▶ What is being asked
Copy each line containing "DebugFormat" from the listing below.

▶ Dataset content
(** C28: A driver ends: with no notification and no lease in its way, the steps that the
    options give are enough for it to record an outcome. *)
Theorem transition_ends `{Wire, Env, DebugFormat, Rendering} others decides fuel entry plans options w tr w' r :
  valid_options options → (duration options <= Z.of_nat fuel * step_interval options)%Z →
  runs others decides w (run_transition fuel entry plans options) tr w' (Done r) →
  Forall (undisturbed entry) tr →
  ∃ outcome id, r = Some outcome ∧ outcome_recorded id outcome tr.
Proof.
  intros Hv Hf Hrun Hall.
  destruct (wp_sound _ others decides w _ _ w' _ [] _ Hrun
    (wp_run_transition fuel entry plans options [] Hv)) as (_ & Hrec & _ & Hsome).
  destruct (Hsome Hall Hf) as [outcome ->]. destruct (Hrec outcome eq_refl) as [id Hid]. eauto.
Qed.

(** C27: A transition that is reported complete was brought to its end: every endpoint was
    taken by the plugin and recorded, its appearance, its brightness and its darkness. *)
Theorem completed_transition_applied `{Wire, Env, DebugFormat, Rendering} others decides fuel entry
    plans options w tr w' p :
  valid_options options →
  runs others decides w (run_transition fuel entry plans options) tr w'
    (Done (Some Outcome_Completed)) →
  p ∈ plans → endpoint_applied (tp_end p) tr.
Proof.
  intros Hv Hrun Hin.
  destruct (wp_sound _ others decides w _ _ w' _ [] _ Hrun
    (wp_run_transition fuel entry plans options [] Hv)) as (_ & _ & Hc & _).
  by apply Hc.
Qed.

(** A transition touches only devices it was authorized for: every message of the
    request and of the driver it spawns is about devices for which the operation was
    allowed before. *)
Theorem transition_within_grant `{Wire, Env, DebugFormat, Rendering} others decides fuel op request w
    before m o u u' after w' r d :
  runs others decides w (start_and_run fuel op request)
    (before ++ Stepped (Some m) o u u' :: after) w' r →
  d ∈ message_devices m → ∃ g, authorised op d g before.
Proof.
  intros Hrun Hd.
  destruct (wp_sound _ others decides w _ _ w' r [] _ Hrun (wp_start_and_run fuel op request []))
    as [Hall _].
  exact (Hall before _ after eq_refl m o u u' eq_refl d Hd).
Qed.

(** A fade between two scenes. *)
Module Fading.
#[export] Instance debug : DebugFormat := {| debug_target t := DeviceId_as_str (TargetId_device_id t) |}.
#[export] Instance rendering : Rendering := {|
  oklab_mix s _ _ _ := Rgb_new (rgb_r s mod 256) (rgb_g s mod 256) (rgb_b s mod 256);
  error_text _ := Lit "failed"; colour_error_text _ := "colour"%string |}.
Definition scene (name : string) (intensity : Z) : Scene := {|
  scene_id := SceneId_new ("0123456789abcdef0123456789abcdef000" ++ name); scene_revision := 1;
  scene_name := name; scene_description := None;
  scene_owner := Owner_Uid 1000;
  scene_bindings := [Frozen Running.target {|
    sts_appearance := Some (Effect_Static (Colour_Monochrome intensity)); sts_brightness := Some 40%Z;
    sts_emission := Some Emitting; sts_appearance_slots := None |}] |}.
Definition day : Scene := scene "d" 200.
Definition night : Scene := scene "n" 10.
Definition world : World :=
  set_state Running.world (set_scenes (w_state Running.world)
    {[ scene_id day := day; scene_id night := night ]}).
Definition options : TransitionOptions := {|
  to_duration_ms := 100; to_step_interval_ms := Some 40%Z; to_function := EaseInOut;
  to_colour_interpolation := TransitionColourInterpolation_default |}.
Definition request : StartTransitionRequest := {|
  str_source := TransitionSource_Scene (scene_id day);
  str_destination := TransitionDestination_Scene (scene_id night); str_options := options;
  str_authorized_targets := None; str_renewable_lease_ms := None |}.
Definition endpoint (intensity : Z) : Endpoint := {|
  ep_target := Running.target; ep_appearance := Effect_Static (Colour_Monochrome intensity);
  ep_brightness := Some 40%Z; ep_emission := Emitting |}.
Definition plans : list TargetPlan :=
  [{| tp_start := endpoint 200; tp_end := endpoint 10; tp_hue_maximum := 4294967295 |}].
Definition started : World := (Running.run_in world (@start Running.wire sample_env debug rendering Control request)).1.2.
Definition drive_run := Running.run_in started
  (@run_transition Running.wire sample_env debug rendering 3 0 plans options).
Definition whole_run := Running.run_in world
  (@start_and_run Running.wire sample_env debug rendering 3 Control request).
End Fading.

Lemma fading_options_valid : valid_options Fading.options.
Proof.
  split_and!; [split|..]; apply Z.leb_le || apply Z.ltb_lt; vm_compute; reflexivity.
Qed.

Lemma preflighted_interpolates_witness :
  @preflight sample_env Fading.debug Fading.rendering 1000 (w_state Fading.world) Fading.request =
    Ok (Fading.plans, true) ∧
  ∃ step, @interpolate_plans Fading.rendering Fading.plans 40 100 Fading.options = Ok step ∧
    ep_target <$> step = [Running.target].
Proof.
  assert (@preflight sample_env Fading.debug Fading.rendering 1000 (w_state Fading.world) Fading.request =
    Ok (Fading.plans, true)) as Hpre by (vm_compute; reflexivity).
  split; [exact Hpre|].
  destruct (@preflighted_interpolates Running.wire sample_env Fading.debug Fading.rendering 1000
    (w_state Fading.world) Fading.request Fading.plans true 40) as (step & Hstep & Ht & _).
  - intros s e n d. unfold Rgb_wf, uN. cbn.
    pose proof (Z.mod_pos_bound (rgb_r s) 256). pose proof (Z.mod_pos_bound (rgb_g s) 256).
    pose proof (Z.mod_pos_bound (rgb_b s) 256). lia.
  - exact Hpre.
  - constructor; [|constructor]. split; (split; [split; [exact I|]|]); cbn; unfold uN; lia.
  - exact fading_options_valid.
  - lia.
  - exists step. split; [exact Hstep|]. rewrite Ht. vm_compute. reflexivity.
Defined.

Lemma completed_transition_applied_witness :
  Fading.drive_run.2 = Done (Some Outcome_Completed) ∧
  ∃ p, p ∈ Fading.plans ∧
    ep_appearance (tp_end p) = Effect_Static (Colour_Monochrome 10) ∧
    @endpoint_applied Running.wire sample_env (tp_end p) Fading.drive_run.1.1.
Proof.
  assert (Fading.drive_run.2 = Done (Some Outcome_Completed)) as Hdone by (vm_compute; reflexivity).
  split; [exact Hdone|]. eexists. split; [left|]. split; [reflexivity|].
  apply (@completed_transition_applied Running.wire sample_env Fading.debug Fading.rendering _ _
    3 0 Fading.plans Fading.options _ _ _ _ fading_options_valid (run_in_runs _ _ _ Hdone)).
  left.
Defined.

Definition undisturbedb (entry : nat) (e : @event Running.wire) : bool :=
  match e with
  | Stepped _ o w _ =>
      negb (out_changed o) && bool_decide (lease_deadline (w_transitions w) entry = None)
  | _ => true
  end.
Lemma undisturbedb_Forall entry tr :
  forallb (undisturbedb entry) tr = true → Forall (undisturbed entry) tr.
Proof.
  intros Hall. apply Forall_forall. intros e He. rewrite forallb_forall in Hall.
  specialize (Hall e (proj1 (list_elem_of_In _ _) He)). destruct e as [m o w w'| |]; cbn in *; [|done..].
  apply andb_true_iff in Hall as [Hc Hl]. apply negb_true_iff in Hc. apply bool_decide_eq_true in Hl.
  done.
Qed.

Lemma transition_ends_witness :
  Fading.drive_run.2 = Done (Some Outcome_Completed) ∧
  ∃ outcome id, Some Outcome_Completed = Some outcome ∧
    outcome_recorded id outcome Fading.drive_run.1.1.
Proof.
  assert (Fading.drive_run.2 = Done (Some Outcome_Completed)) as Hdone by (vm_compute; reflexivity).
  split; [exact Hdone|].
  apply (@transition_ends Running.wire sample_env Fading.debug Fading.rendering _ _ 3 0 Fading.plans
    Fading.options _ _ _ _ fading_options_valid) with (2 := run_in_runs _ _ _ Hdone).
  - vm_compute. discriminate.
  - apply undisturbedb_Forall. vm_compute. reflexivity.
Defined.

Lemma transition_within_grant_witness :
  ∃ m, Dimming.message_at Fading.whole_run.1.1 58 = Some m ∧
    ∀ d, d ∈ message_devices m → ∃ g, authorised Control d g (take 58 Fading.whole_run.1.1).
Proof.
  destruct (Dimming.message_at Fading.whole_run.1.1 58) as [m'|] eqn:Hat;
    [|vm_compute in Hat; discriminate Hat].
  exists m'. split; [reflexivity|].
  destruct Fading.whole_run.2 as [r| |] eqn:Hdone; [|vm_compute in Hdone; discriminate Hdone..].
  pose proof (run_in_runs _ _ _ Hdone) as Hrun. fold Fading.whole_run in Hrun.
  revert Hat Hrun. unfold Dimming.message_at.
  destruct (Fading.whole_run.1.1 !! 58) as [[[m|] o u u'| |]|] eqn:Hi; intros Hat Hrun;
    try discriminate Hat.
  injection Hat as <-. rewrite <-(take_drop_middle _ _ _ Hi) in Hrun. intros d.
  exact (@transition_within_grant Running.wire sample_env Fading.debug Fading.rendering _ _ _ _ _ _ _ _
    _ _ _ _ _ _ d Hrun).
Defined.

▶ Task result
Theorem transition_ends `{Wire, Env, DebugFormat, Rendering} others decides fuel entry plans options w tr w' r :
Theorem completed_transition_applied `{Wire, Env, DebugFormat, Rendering} others decides fuel entry
Theorem transition_within_grant `{Wire, Env, DebugFormat, Rendering} others decides fuel op request w
#[export] Instance debug : DebugFormat := {| debug_target t := DeviceId_as_str (TargetId_device_id t) |}.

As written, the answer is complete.